Wireless toggle and display brightness
Out of the box, the display brightness and wireless toggle keys are completely unrecognised and generate no events. It seems that this is a bit of ACPI quirkiness that is documented here: Fixing Display Backlight Hotkeys on ASUS N550JK. The TL;DR is:
- add acpi_osi= to your GRUB_CMDLINE_LINUX_DEFAULT in /etc/default/grub
- run sudo update-grub
That horrible "Select display mode" key
In Windows, there is a Win + P combination that opens a quick display selector (for handling an external monitor).

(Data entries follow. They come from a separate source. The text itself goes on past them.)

(** The bytes from [data()] on that [size()] counts. *)
Definition contents (w : ByteBufferWritable) : list Z :=
  match buffer w with
  | None => []
  | Some mem => slice (_offset w) (_size w) mem
  end.

(** [append], [reserve] and [reserve_or_shrink] call each other; [fuel] bounds the
    nesting. *)
Fixpoint append_ (fuel : nat) (w : ByteBufferWritable) (src : list Z)
  : option ByteBufferWritable :=
  match fuel with
  | O => None
  | S fuel =>
      let* w := reserve_ fuel w (u32 (_size w + zlen src)) in
      store_at_end w src
  end
with reserve_ (fuel : nat) (w : ByteBufferWritable) (newCapacity : Z)
  : option ByteBufferWritable :=
  match fuel with
  | O => None
  | S fuel =>
      assert* newCapacity <? 2 ^ 30 in
      assert* _size w <=? _capacity w in
      let* w :=
        if _capacity w <? newCapacity then
          assert* _size w <=? newCapacity in
          let* w := reserve_or_shrink_ fuel w newCapacity in
          assert* valid w in
          assert* newCapacity <=? _capacity w in
          Some w
        else Some w in
      if valid w then
        assert* negb (_capacity w =? 0) in
        assert* negb (_offset w =? 0) in
        Some w
      else
        assert* _capacity w =? 0 in
        assert* _offset w =? 0 in
        assert* _size w =? 0 in
        Some w
  end
with reserve_or_shrink_ (fuel : nat) (w : ByteBufferWritable) (minCapacity : Z)
  : option ByteBufferWritable :=
  match fuel with
  | O => None
  | S fuel =>
      assert* _size w <=? _capacity w in
      let* capacity := round_capacity_up minCapacity in
      let* buf := ByteBufferWritable_capacity capacity in
      let buf := mkW (buffer buf) (_size buf) (_capacity buf) (_offset buf) (_flags w) in
      let* buf :=
        match buffer w with
        | Some mem => append_ fuel buf (slice (_offset w) (Z.min (_size w) (_capacity buf)) mem)
        | None =>
            assert* _size w =? 0 in
            assert* _capacity w =? 0 in
            assert* _offset w =? 0 in
            Some buf
        end in
      let* w := move_assign w buf in
      assert* valid w in
      Some w
  end.

(** An append that reallocates nests five calls: append, reserve, reserve_or_shrink, the
    append of the old bytes to the new block and its reserve. *)
Definition append (w : ByteBufferWritable) (src : list Z) : option ByteBufferWritable :=
  append_ 5 w src.
Definition reserve (w : ByteBufferWritable) (newCapacity : Z) : option ByteBufferWritable :=
  reserve_ 4 w newCapacity.
Definition reserve_or_shrink (w : ByteBufferWritable) (minCapacity : Z)
  : option ByteBufferWritable :=
  reserve_or_shrink_ 3 w minCapacity.

Definition write (w : ByteBufferWritable) (data : list Z) : option ByteBufferWritable :=
  append w data.

Definition push_back (w : ByteBufferWritable) (byte : Z) : option ByteBufferWritable :=
  let* w := reserve w (u32 (_size w + 1)) in
  store_at_end w [byte].

Definition resize (w : ByteBufferWritable) (newSize : Z) : option ByteBufferWritable :=
  let* w := if _capacity w <? newSize then reserve w newSize else Some w in
  Some (mkW (buffer w) newSize (_capacity w) (_offset w) (_flags w)).

Definition clear (w : ByteBufferWritable) : option ByteBufferWritable :=
  match buffer w with
  | Some mem =>
      let capacity := u32 (_capacity w + _offset w) in
      let offset := INITIAL_DATA_OFFSET in
      Some (mkW (Some mem) 0 (u32 (capacity - offset)) offset 0)
  | None =>
      assert* _capacity w =? 0 in
      assert* _offset w =? 0 in
      Some (mkW None 0 (_capacity w) (_offset w) 0)
  end.

(** The argument [src] of [prepend]: bytes, or a null pointer with a count. *)
Definition src_bytes (src : list Z + Z) : Z :=
  match src with inl l => zlen l | inr n => n end.

(** [memcpy(buffer, src, bytes)] at the new start of the data. *)
Definition store_front (w : ByteBufferWritable) (l : list Z) : option ByteBufferWritable :=
  match buffer w with
  | None => None
  | Some mem =>
      let* mem := memcpy mem (_offset w) l in
      Some (mkW (Some mem) (_size w) (_capacity w) (_offset w) (_flags w))
  end.

Definition prepend (w : ByteBufferWritable) (src : list Z + Z) : option ByteBufferWritable :=
  let bytes := src_bytes src in
  assert* (valid w && negb (_capacity w =? 0)) || (negb (valid w) && (_capacity w =? 0)) in
  if _offset w <? sizeof_StorageHeader + bytes then
    let* buf := ByteBufferWritable_capacity (u32 (bytes + _capacity w)) in
    let* buf :=
      match src with
      | inl l => append buf l
      | inr n => Some (mkW (buffer buf) (u32 (_size buf + n)) (_capacity buf) (_offset buf) (_flags buf))
      end in
    let* buf := if _size w =? 0 then Some buf else append buf (contents w) in
    move_assign w buf
  else if negb (valid w) then
    match src with
    | inl l => append w l
    | inr n => resize w n
    end
  else
    let w := mkW (buffer w) (u32 (_size w + bytes)) (u32 (_capacity w + bytes))
                 (u32 (_offset w - bytes)) (_flags w) in
    match src with
    | inl l => store_front w l
    | inr _ => Some w
    end.

(** The copy constructor. *)
Definition ByteBufferWritable_copy (o : ByteBufferWritable) : option ByteBufferWritable :=
  match buffer o with
  | Some _ =>
      let* w := ByteBufferWritable_capacity (_size o) in
      let* w := append w (contents o) in
      Some (mkW (buffer w) (_size w) (_capacity w) (_offset w) (_flags o))
  | None => Some ByteBufferWritable_default
  end.

(** ** Well-formed buffers *)

Definition wf (w : ByteBufferWritable) : Prop :=
  0 <= _size w /\
  match buffer w with
  | None => _size w = 0 /\ _capacity w = 0 /\ _offset w = 0
  | Some mem =>
      sizeof_StorageHeader <= _offset w <= INITIAL_DATA_OFFSET
      /\ zlen mem = _offset w + _capacity w /\ 64 <= zlen mem < 2 ^ 32
      /\ _size w <= _capacity w
  end.

(** The largest capacity [reserve] can provide. *)
Definition MAX_RESERVE : Z := 2 ^ 30 - INITIAL_DATA_OFFSET.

This key seems to try and emulate pressing this key combination. When you press Fn + F8 to use this function, it seems to emit the following keycode events:
- 133 down
- 33 down
- 33 up
- 133 up
Keycode 133 is known as Super_L in Linux, or the left Windows key in common parlance. Keycode 33 is the P key. But those are keycode events, which means if you use an alternative keyboard layout (e.g. Dvorak) you get a different effect (e.g. Win+L). I give up on doing anything useful with this key.
The laptop makes a pretty adequate desktop replacement, and all of the hardware should be well-supported by an up-to-date Linux distro. However, for those that opt for a long-term stable releases, I hope documenting the quirks I encountered will help somebody in a similar situation.